**What you should do**:
After finding the line containing "Record connexion : Type" below, please output that line and each following one through the line containing "Some (r, s') =>", exactly as written.

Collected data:

# # #

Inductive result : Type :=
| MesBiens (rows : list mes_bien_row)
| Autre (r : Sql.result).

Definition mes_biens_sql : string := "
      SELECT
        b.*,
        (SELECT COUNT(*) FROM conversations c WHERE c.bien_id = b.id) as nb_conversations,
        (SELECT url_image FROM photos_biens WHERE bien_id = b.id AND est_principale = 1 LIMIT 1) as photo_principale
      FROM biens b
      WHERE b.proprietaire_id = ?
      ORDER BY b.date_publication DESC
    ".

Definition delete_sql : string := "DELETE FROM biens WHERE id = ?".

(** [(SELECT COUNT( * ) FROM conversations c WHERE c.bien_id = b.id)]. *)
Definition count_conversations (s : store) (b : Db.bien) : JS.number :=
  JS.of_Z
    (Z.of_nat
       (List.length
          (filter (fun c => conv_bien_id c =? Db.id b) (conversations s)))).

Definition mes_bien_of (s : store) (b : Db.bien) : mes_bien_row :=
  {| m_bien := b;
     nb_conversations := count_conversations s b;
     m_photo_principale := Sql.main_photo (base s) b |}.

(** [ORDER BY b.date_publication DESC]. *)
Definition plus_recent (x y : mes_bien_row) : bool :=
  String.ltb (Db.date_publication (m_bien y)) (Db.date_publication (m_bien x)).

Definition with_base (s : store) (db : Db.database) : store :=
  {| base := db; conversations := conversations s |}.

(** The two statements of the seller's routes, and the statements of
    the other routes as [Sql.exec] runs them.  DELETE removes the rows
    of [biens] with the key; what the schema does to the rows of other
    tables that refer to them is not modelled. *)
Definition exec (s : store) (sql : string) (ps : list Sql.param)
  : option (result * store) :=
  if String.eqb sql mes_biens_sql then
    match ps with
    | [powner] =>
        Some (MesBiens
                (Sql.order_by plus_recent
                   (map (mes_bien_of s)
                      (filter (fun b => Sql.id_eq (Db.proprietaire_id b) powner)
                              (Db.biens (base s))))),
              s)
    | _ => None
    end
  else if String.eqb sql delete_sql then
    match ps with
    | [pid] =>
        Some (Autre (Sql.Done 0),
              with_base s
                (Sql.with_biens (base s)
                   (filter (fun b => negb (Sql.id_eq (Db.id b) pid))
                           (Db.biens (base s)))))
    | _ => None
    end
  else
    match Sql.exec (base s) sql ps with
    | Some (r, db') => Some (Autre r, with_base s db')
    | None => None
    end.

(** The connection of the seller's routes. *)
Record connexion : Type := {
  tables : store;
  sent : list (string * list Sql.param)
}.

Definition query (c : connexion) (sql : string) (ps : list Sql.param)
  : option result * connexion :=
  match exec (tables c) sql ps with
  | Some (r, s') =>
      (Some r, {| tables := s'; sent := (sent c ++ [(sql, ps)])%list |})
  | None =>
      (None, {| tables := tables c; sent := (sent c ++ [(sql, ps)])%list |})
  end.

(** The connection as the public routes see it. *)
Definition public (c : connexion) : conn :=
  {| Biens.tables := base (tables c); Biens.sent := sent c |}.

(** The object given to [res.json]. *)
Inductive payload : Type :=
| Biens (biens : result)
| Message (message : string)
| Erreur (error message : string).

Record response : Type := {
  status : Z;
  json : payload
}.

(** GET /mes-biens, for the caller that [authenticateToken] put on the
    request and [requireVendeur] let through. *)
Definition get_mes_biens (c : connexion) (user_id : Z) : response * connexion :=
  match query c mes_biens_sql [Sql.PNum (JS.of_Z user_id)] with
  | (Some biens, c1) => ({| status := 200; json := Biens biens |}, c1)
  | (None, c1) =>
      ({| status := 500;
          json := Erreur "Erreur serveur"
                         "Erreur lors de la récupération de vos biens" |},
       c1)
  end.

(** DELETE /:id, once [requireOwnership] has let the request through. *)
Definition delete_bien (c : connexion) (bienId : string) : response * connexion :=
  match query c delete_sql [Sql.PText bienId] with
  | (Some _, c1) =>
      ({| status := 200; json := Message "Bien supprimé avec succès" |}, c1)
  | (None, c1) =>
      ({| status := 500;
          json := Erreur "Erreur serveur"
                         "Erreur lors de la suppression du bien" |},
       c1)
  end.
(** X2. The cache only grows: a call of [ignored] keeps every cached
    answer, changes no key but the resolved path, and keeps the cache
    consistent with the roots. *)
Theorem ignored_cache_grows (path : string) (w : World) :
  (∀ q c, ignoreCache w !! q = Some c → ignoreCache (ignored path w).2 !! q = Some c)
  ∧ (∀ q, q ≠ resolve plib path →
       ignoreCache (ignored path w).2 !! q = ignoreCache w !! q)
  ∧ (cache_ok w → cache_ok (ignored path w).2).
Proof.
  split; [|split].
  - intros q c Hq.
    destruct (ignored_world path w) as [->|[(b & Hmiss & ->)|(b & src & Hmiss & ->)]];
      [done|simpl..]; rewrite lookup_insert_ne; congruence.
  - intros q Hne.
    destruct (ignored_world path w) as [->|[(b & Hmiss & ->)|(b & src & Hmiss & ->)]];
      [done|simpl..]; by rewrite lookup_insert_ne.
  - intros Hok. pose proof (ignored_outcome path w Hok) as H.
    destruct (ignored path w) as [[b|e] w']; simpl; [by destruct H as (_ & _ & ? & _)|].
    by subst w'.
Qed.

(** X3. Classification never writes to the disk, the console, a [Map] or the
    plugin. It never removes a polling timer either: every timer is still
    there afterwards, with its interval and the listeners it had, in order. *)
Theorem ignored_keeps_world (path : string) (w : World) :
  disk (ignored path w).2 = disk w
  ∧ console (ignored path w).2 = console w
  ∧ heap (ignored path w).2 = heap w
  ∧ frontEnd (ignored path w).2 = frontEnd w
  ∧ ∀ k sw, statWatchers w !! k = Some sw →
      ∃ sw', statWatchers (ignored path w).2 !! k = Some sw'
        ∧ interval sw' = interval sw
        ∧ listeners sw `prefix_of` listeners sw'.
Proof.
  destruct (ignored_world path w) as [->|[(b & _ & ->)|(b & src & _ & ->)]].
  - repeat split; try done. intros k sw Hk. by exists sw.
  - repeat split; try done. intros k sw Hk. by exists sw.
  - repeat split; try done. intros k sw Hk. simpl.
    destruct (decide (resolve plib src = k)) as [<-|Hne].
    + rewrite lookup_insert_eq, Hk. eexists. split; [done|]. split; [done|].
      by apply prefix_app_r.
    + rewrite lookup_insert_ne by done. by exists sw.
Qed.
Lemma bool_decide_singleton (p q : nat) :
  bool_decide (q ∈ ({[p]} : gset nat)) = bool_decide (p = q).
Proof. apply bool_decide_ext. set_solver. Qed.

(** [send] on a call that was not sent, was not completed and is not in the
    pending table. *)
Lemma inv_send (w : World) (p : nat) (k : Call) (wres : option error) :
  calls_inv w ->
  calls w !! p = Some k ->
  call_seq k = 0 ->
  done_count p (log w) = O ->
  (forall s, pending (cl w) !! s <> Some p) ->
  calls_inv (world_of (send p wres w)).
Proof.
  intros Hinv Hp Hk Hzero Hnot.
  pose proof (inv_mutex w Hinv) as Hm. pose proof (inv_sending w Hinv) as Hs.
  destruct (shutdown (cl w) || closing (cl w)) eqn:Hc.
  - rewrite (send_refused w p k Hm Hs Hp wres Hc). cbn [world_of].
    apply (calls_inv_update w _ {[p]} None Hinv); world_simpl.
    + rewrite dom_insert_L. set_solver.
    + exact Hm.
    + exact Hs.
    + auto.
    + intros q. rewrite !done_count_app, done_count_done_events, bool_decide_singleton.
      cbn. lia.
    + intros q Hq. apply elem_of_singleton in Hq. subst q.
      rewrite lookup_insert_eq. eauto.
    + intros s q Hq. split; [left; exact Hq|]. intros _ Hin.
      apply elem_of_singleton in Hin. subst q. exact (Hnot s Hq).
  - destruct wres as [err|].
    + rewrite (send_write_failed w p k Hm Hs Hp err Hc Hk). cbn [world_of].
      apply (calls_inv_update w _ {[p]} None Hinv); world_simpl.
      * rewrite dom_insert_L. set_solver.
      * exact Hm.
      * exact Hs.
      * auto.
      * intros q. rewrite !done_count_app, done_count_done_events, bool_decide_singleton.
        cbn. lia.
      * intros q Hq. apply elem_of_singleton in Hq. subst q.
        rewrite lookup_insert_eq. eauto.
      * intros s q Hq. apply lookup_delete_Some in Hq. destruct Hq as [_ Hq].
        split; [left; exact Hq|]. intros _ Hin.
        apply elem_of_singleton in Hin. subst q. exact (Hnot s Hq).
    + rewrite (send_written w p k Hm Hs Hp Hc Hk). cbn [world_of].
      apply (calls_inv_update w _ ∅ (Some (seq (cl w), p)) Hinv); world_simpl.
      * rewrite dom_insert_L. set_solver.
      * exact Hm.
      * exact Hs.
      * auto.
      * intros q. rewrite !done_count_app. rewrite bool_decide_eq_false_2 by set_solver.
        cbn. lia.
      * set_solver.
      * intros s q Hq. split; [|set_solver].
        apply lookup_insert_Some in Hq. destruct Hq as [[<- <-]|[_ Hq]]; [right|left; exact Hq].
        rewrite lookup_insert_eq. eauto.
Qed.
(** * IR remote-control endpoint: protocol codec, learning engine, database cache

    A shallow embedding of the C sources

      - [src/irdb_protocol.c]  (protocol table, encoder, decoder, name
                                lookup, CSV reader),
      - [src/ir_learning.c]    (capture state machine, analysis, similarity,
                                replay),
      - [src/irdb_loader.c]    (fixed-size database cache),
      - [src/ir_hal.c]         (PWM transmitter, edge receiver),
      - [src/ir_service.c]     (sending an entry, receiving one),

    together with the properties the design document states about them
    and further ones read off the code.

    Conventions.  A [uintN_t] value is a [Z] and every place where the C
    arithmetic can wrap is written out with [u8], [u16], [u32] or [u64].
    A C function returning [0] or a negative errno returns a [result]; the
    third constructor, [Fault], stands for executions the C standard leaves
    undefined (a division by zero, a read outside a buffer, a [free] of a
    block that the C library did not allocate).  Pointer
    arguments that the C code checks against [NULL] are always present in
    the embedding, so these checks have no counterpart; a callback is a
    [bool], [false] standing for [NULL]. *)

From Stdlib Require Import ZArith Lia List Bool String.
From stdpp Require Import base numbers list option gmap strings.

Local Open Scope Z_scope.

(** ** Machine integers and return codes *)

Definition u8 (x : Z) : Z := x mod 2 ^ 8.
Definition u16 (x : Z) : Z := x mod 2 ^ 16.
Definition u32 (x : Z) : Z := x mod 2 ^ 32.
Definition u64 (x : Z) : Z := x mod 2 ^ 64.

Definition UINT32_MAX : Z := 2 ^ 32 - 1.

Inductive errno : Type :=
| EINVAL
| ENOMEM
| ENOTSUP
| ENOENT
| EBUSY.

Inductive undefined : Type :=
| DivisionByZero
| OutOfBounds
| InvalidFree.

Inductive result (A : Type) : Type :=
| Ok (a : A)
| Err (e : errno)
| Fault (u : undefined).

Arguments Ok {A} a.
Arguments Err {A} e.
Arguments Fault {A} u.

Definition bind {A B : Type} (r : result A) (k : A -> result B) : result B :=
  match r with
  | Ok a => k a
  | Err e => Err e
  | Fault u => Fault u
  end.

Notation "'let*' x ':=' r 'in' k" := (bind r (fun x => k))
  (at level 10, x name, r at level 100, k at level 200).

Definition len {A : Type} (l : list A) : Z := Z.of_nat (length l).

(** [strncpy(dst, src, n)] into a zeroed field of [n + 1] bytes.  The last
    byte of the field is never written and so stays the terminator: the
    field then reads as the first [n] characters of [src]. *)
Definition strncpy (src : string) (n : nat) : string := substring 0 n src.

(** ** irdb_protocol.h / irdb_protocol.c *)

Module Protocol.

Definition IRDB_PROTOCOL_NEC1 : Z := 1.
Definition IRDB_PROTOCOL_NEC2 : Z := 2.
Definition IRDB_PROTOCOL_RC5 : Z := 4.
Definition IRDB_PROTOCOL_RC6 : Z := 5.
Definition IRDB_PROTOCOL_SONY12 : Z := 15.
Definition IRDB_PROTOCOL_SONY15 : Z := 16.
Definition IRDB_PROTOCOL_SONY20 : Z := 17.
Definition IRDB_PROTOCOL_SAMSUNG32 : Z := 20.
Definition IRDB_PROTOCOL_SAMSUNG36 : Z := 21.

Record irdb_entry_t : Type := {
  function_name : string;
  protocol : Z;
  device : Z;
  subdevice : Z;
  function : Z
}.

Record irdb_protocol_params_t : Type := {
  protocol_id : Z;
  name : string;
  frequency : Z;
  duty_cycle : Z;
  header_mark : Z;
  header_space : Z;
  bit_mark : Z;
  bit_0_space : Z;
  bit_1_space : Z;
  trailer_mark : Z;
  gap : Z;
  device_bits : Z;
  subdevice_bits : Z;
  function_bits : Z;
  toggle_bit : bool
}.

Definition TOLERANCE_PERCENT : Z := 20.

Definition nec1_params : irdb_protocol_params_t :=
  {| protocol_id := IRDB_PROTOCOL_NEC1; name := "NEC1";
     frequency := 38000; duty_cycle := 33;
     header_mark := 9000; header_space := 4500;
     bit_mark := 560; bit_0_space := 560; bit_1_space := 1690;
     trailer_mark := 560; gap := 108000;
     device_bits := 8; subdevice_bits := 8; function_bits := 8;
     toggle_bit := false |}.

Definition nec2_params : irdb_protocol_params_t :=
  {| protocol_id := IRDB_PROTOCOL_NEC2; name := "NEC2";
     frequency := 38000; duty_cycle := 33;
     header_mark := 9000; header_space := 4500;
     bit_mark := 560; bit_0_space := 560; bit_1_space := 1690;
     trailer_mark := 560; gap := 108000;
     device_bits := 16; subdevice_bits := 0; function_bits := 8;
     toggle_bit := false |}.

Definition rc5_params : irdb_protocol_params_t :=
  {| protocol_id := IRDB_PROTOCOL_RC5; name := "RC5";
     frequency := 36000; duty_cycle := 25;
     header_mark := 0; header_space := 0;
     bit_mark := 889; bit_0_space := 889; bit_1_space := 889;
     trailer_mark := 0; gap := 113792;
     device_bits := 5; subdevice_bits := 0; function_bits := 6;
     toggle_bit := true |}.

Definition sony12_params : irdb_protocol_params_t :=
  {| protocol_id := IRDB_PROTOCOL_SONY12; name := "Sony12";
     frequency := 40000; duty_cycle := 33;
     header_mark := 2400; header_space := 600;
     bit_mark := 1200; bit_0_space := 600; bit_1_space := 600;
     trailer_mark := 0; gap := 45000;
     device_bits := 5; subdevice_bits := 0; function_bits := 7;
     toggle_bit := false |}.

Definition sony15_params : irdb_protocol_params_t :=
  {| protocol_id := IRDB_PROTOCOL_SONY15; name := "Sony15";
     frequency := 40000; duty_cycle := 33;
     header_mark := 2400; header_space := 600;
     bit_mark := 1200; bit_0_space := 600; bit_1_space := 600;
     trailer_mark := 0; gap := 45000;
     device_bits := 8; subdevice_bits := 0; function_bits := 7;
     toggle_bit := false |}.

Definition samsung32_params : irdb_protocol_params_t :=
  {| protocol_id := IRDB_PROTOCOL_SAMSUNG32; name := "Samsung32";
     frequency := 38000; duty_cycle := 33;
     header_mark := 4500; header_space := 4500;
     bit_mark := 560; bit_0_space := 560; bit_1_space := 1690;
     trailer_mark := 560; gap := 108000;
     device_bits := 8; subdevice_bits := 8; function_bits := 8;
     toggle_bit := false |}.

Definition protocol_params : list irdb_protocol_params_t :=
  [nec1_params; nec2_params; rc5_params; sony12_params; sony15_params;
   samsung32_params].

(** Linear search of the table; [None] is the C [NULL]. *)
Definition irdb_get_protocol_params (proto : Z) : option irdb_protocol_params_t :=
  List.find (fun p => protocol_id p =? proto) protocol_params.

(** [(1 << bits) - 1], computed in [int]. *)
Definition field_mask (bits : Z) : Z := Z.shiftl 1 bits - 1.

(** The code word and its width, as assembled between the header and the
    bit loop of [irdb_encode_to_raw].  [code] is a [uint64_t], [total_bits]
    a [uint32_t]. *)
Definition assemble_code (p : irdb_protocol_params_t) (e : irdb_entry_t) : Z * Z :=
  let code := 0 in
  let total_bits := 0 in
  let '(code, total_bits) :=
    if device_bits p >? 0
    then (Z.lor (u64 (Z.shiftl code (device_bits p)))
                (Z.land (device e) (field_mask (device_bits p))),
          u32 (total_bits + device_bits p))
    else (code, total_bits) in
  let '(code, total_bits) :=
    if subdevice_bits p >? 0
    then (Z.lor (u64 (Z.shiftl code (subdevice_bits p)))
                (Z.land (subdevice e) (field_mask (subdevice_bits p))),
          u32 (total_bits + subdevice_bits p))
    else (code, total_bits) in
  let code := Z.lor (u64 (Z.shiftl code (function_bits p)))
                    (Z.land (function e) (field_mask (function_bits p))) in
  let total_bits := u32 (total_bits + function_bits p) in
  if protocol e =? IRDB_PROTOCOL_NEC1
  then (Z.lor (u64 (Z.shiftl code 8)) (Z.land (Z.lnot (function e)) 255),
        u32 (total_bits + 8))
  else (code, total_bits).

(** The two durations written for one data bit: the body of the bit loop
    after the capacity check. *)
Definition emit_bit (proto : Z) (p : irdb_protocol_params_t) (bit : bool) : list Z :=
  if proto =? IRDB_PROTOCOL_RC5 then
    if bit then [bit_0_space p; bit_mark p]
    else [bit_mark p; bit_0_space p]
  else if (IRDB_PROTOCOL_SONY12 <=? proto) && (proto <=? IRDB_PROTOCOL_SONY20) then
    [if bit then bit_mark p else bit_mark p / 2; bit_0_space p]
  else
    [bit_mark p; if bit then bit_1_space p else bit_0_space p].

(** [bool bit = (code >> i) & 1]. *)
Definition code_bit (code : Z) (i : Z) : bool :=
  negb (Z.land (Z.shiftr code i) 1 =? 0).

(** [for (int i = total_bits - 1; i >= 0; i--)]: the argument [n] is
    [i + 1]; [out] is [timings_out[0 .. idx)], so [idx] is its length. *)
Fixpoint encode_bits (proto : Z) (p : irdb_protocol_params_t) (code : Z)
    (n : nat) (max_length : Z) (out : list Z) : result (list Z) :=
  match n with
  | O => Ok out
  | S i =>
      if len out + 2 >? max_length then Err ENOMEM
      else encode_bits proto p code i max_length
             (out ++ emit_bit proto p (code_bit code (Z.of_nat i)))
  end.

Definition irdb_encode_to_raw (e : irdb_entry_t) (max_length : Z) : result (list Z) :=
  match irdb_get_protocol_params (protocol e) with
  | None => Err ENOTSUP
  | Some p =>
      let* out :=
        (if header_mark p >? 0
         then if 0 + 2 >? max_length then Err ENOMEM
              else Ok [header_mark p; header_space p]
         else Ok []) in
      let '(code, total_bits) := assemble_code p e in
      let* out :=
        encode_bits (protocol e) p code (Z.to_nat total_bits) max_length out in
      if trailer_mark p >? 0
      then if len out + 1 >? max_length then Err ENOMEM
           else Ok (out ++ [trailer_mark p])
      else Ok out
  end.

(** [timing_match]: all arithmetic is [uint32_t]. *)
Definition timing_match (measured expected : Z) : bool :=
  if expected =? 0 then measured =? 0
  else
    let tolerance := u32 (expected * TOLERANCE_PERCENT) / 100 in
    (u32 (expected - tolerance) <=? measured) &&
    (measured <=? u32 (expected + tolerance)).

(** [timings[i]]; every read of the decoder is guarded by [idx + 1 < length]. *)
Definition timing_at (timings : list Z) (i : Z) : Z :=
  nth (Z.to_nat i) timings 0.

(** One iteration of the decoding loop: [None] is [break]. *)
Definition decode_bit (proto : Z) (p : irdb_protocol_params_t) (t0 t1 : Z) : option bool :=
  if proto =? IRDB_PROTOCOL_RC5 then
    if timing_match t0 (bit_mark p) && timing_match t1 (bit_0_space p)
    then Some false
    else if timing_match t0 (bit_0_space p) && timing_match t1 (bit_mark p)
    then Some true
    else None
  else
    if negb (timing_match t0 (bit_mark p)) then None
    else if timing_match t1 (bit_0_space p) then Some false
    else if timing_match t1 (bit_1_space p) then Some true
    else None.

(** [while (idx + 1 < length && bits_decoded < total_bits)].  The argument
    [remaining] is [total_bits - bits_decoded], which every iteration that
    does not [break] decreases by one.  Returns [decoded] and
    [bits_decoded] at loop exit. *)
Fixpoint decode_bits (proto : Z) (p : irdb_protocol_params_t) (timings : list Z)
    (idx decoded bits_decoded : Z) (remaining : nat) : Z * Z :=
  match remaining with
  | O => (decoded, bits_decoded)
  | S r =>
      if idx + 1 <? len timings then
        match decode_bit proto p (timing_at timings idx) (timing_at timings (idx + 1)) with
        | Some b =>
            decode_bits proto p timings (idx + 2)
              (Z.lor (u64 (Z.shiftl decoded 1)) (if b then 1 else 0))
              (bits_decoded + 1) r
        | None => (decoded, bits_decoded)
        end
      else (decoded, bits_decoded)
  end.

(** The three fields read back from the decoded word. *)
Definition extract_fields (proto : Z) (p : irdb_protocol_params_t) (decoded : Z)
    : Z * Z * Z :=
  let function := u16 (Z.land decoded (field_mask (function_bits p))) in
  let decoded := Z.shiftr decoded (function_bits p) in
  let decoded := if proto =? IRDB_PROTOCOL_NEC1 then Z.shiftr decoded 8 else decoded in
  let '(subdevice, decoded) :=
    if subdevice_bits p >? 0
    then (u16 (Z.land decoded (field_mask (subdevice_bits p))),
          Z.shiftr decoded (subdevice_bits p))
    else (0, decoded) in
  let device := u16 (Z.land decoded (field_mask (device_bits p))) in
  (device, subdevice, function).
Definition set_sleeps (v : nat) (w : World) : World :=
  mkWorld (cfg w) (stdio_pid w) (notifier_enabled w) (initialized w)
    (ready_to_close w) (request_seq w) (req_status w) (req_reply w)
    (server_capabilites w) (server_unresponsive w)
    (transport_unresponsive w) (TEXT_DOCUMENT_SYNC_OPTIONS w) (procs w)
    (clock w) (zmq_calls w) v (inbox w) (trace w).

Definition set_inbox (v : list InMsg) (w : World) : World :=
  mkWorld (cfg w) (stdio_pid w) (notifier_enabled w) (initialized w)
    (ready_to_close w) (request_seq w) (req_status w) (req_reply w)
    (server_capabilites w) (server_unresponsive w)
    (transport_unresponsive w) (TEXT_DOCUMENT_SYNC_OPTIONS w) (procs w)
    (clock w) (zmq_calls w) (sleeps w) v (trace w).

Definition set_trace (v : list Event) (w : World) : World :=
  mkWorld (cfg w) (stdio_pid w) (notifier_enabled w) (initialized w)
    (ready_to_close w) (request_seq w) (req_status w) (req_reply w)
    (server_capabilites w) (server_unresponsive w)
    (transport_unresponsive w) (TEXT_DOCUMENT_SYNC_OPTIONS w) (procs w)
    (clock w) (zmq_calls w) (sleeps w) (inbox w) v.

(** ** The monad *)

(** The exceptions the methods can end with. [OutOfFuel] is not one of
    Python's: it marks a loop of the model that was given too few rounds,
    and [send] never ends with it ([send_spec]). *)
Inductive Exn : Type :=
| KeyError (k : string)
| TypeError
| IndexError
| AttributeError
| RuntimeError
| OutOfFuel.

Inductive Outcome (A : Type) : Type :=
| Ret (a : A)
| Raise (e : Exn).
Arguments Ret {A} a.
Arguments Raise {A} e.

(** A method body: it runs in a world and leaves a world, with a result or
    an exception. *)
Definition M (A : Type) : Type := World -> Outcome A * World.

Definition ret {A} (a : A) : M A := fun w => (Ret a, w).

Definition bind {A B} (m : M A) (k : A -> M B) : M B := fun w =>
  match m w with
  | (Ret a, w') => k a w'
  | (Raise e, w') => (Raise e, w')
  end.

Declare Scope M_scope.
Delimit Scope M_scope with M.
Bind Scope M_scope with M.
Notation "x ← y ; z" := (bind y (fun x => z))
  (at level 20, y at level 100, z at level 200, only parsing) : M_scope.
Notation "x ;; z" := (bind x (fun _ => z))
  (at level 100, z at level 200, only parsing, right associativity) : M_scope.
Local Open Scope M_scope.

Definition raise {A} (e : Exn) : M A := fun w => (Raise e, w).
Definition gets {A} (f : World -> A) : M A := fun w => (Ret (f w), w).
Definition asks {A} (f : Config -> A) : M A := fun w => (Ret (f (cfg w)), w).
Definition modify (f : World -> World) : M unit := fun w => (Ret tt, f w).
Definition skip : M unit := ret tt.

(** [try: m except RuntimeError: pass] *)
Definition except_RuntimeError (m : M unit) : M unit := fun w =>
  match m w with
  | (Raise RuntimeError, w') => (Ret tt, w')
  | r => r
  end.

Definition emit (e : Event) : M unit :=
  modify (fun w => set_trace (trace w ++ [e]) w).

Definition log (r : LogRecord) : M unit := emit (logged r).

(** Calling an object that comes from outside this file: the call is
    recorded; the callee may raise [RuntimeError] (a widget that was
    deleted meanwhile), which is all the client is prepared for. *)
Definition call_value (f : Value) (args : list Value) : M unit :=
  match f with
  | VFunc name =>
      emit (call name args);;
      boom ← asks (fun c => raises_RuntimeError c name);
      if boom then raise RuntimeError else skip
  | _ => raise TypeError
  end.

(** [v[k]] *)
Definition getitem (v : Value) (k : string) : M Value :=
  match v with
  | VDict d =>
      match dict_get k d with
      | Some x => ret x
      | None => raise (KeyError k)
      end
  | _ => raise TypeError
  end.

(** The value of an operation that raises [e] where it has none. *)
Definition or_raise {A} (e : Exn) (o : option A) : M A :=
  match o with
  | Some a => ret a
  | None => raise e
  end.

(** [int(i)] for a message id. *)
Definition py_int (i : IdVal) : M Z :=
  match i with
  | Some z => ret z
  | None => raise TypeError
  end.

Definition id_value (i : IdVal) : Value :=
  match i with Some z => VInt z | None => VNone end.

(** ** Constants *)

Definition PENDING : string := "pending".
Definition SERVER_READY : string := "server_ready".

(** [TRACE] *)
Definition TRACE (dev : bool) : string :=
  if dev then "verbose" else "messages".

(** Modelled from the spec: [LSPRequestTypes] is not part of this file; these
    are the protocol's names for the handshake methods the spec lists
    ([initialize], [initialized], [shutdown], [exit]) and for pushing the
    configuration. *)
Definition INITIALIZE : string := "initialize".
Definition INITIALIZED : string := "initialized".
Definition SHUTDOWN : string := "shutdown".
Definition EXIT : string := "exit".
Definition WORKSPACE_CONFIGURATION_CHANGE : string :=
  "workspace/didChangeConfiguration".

# # #

**Response below**:
Record connexion : Type := {
  tables : store;
  sent : list (string * list Sql.param)
}.

Definition query (c : connexion) (sql : string) (ps : list Sql.param)
  : option result * connexion :=
  match exec (tables c) sql ps with
  | Some (r, s') =>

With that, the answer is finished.